--- START ---
(** * x402 payment metering: usage ledger, payment requests, settlement
    verification and the Permit2 delegated-authorization engine.

    A shallow embedding of
      - extensions/x402-payment/src/types.ts, config.ts, payment-flow.ts, and
        verifyPayment of the x402 client wrapper,
      - the Telegram test bot, test-telegram.ts (verifyPaymentTransaction,
        handleMessage),
      - extensions/x402-payment/src/permit2: AutoPaymentProcessor, and
        checkApprovalStatus of the Permit2 client,
    followed by the properties established about them.

    Conventions.  JavaScript [number]s that hold counters and timestamps and
    [bigint]s are [Z]; [undefined] in an optional field is [None]; a [Map] or a
    [Set] keyed by strings is a [gmap] / [gset]; an [async] function is a
    [task]: the synchronous segments between two [await]s run atomically on the
    shared stores, and what the awaited promise settles to is supplied by the
    environment. *)

From Stdlib Require Import ZArith Lia Ascii String.
From stdpp Require Import gmap strings list fin_maps pretty.

Local Open Scope Z_scope.

(* ===================================================================== *)
(** ** The few string primitives of JavaScript the sources use *)
(* ===================================================================== *)

Module Js.

(** [c.toLowerCase()] on one ASCII code unit; [toLowerCase] below lowers the
    letters of ASCII and leaves every other byte as it is, which is what the
    program does on ASCII text. *)
Definition lower (c : ascii) : ascii :=
  let n := nat_of_ascii c in
  if (65 <=? n)%nat && (n <=? 90)%nat then ascii_of_nat (n + 32) else c.

Fixpoint toLowerCase (s : string) : string :=
  match s with
  | EmptyString => EmptyString
  | String c r => String (lower c) (toLowerCase r)
  end.

(** [s.startsWith(p)] *)
Definition startsWith (s p : string) : bool := String.prefix p s.

(** [s.slice(n)] for [0 <= n]. *)
Fixpoint slice (n : nat) (s : string) : string :=
  match n, s with
  | O, _ => s
  | S _, EmptyString => EmptyString
  | S m, String _ r => slice m r
  end.

(** [s.slice(0, n)] for [0 <= n]. *)
Fixpoint slice_to (n : nat) (s : string) : string :=
  match n, s with
  | O, _ => EmptyString
  | S _, EmptyString => EmptyString
  | S m, String c r => String c (slice_to m r)
  end.



(** A text is held as the bytes of its UTF-8 encoding, so a character
    outside ASCII takes two or three bytes.  [bytes] builds a text from the
    codes of its bytes. *)
Definition bytes (codes : list Z) : string :=
  fold_right (fun n r => String (ascii_of_nat (Z.to_nat n)) r) EmptyString codes.
(** C7 (as amended).  Each filter's batch is handled in the reverse of
    the order in which the filter returned it.  Deduplication is by
    transaction hash: for a declared entry [e] of a batch, the entries that
    the filter returned before [e] with the hash of [e] have no effect (the
    run is the run on the batch without them); and when no entry returned
    after [e] carries its hash and the hash is not yet cached, [e] is the one
    recorded: its message and its hash are appended before any earlier entry
    is looked at. *)
Theorem C7_newest_first_within_batch :
  (forall W i f rest messages w,
     for_each_filter W i (f :: rest) messages w =
       match get_new_entries W i with
       | Ok entries =>
           match for_each_entry W (rev entries) messages w with
           | (Ok messages', w') => for_each_filter W (S i) rest messages' w'
           | (Raise err, w') => (Raise err, w')
           end
       | Raise err => (Raise err, w)
       end)
  /\
  (forall W l1 e l2 messages w name,
     display_name (cog w) e = Some name ->
     (forall x, In x l1 -> has_hash (Event.transactionHash e) x = true ->
                PyDict.mem (Event.address x) (RocketPool.mapping (cog w)) = true) ->
     for_each_entry W (rev (l1 ++ e :: l2)) messages w =
       for_each_entry W
         (rev (filter (fun x => negb (has_hash (Event.transactionHash e) x)) l1 ++ e :: l2))
         messages w)
  /\
  (forall W l1 e l2 messages w name emb messages2 w2,
     display_name (cog w) e = Some name ->
     in_cache (Event.transactionHash e) (RocketPool.tnx_cache (cog w)) = false ->
     (forall x, In x l2 -> has_hash (Event.transactionHash e) x = false) ->
     create_embed W (cog w) name e = Ok emb ->
     for_each_entry W (rev l2) messages w = (Ok messages2, w2) ->
     for_each_entry W (rev (l1 ++ e :: l2)) messages w =
       for_each_entry W (rev l1)
         (messages2 ++ [ {| score := event_score e; embed := emb; event_name := name |} ])
         (with_cache (RocketPool.tnx_cache (cog w2) ++ [Event.transactionHash e]) w2)).
Proof.
  split; [exact for_each_filter_cons|].
  split; [exact newest_occurrence_wins | exact newest_occurrence_recorded].
Qed.

(** C7, the claim as stated fails: the same deposit (same contract, event
    type and arguments) is returned twice by one filter, first as mined in
    transaction 0xaa and then, after a reorg, in transaction 0xbb.  The
    dedup check does not discard the older version: both embeds are sent and
    both hashes are cached. *)
Lemma C7_counterexample :
  let old_version := Fixture.deposit "0xaa" 100 2 E18 in
  let new_version := Fixture.deposit "0xbb" 101 0 E18 in
  let W := Fixture.env (Fixture.first_filter [old_version; new_version]) Fixture.send_ok in
  Event.address old_version = Event.address new_version /\
  Event.event old_version = Event.event new_version /\
  Event.args old_version = Event.args new_version /\
  trace (snd (check_for_new_events W Fixture.started)) =
    [ Send "DEFAULT_CHANNEL" (Fixture.deposit_embed "0xaa" 100 2 E18);
      Send "DEFAULT_CHANNEL" (Fixture.deposit_embed "0xbb" 101 0 E18) ] /\
  RocketPool.tnx_cache (cog (snd (check_for_new_events W Fixture.started))) = ["0xbb"; "0xaa"].
Proof. vm_compute. repeat split. Qed.

Lemma C7_witness :
  let old_version := Fixture.deposit "0xaa" 100 2 E18 in
  let new_version := Fixture.deposit "0xaa" 101 0 E18 in
  let W := Fixture.env (Fixture.first_filter [old_version; new_version]) Fixture.send_ok in
  display_name (cog Fixture.started) new_version = Some "pool_deposit_event" /\
  for_each_entry W (rev ([old_version] ++ new_version :: [])) [] Fixture.started =
    for_each_entry W (rev ([] ++ new_version :: [])) [] Fixture.started.
Proof.
  intros old_version new_version W. split; [reflexivity|].
  apply (proj1 (proj2 C7_newest_first_within_batch) W [old_version] new_version []
           [] Fixture.started "pool_deposit_event" eq_refl).
  intros x [<-|[]] _. reflexivity.
Defined.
--- END ---
* [Directions for this task] Copy, from the lines above, each one that holds "Lemma".

* [Solution to the exercise]
Lemma C7_counterexample :
Lemma C7_witness :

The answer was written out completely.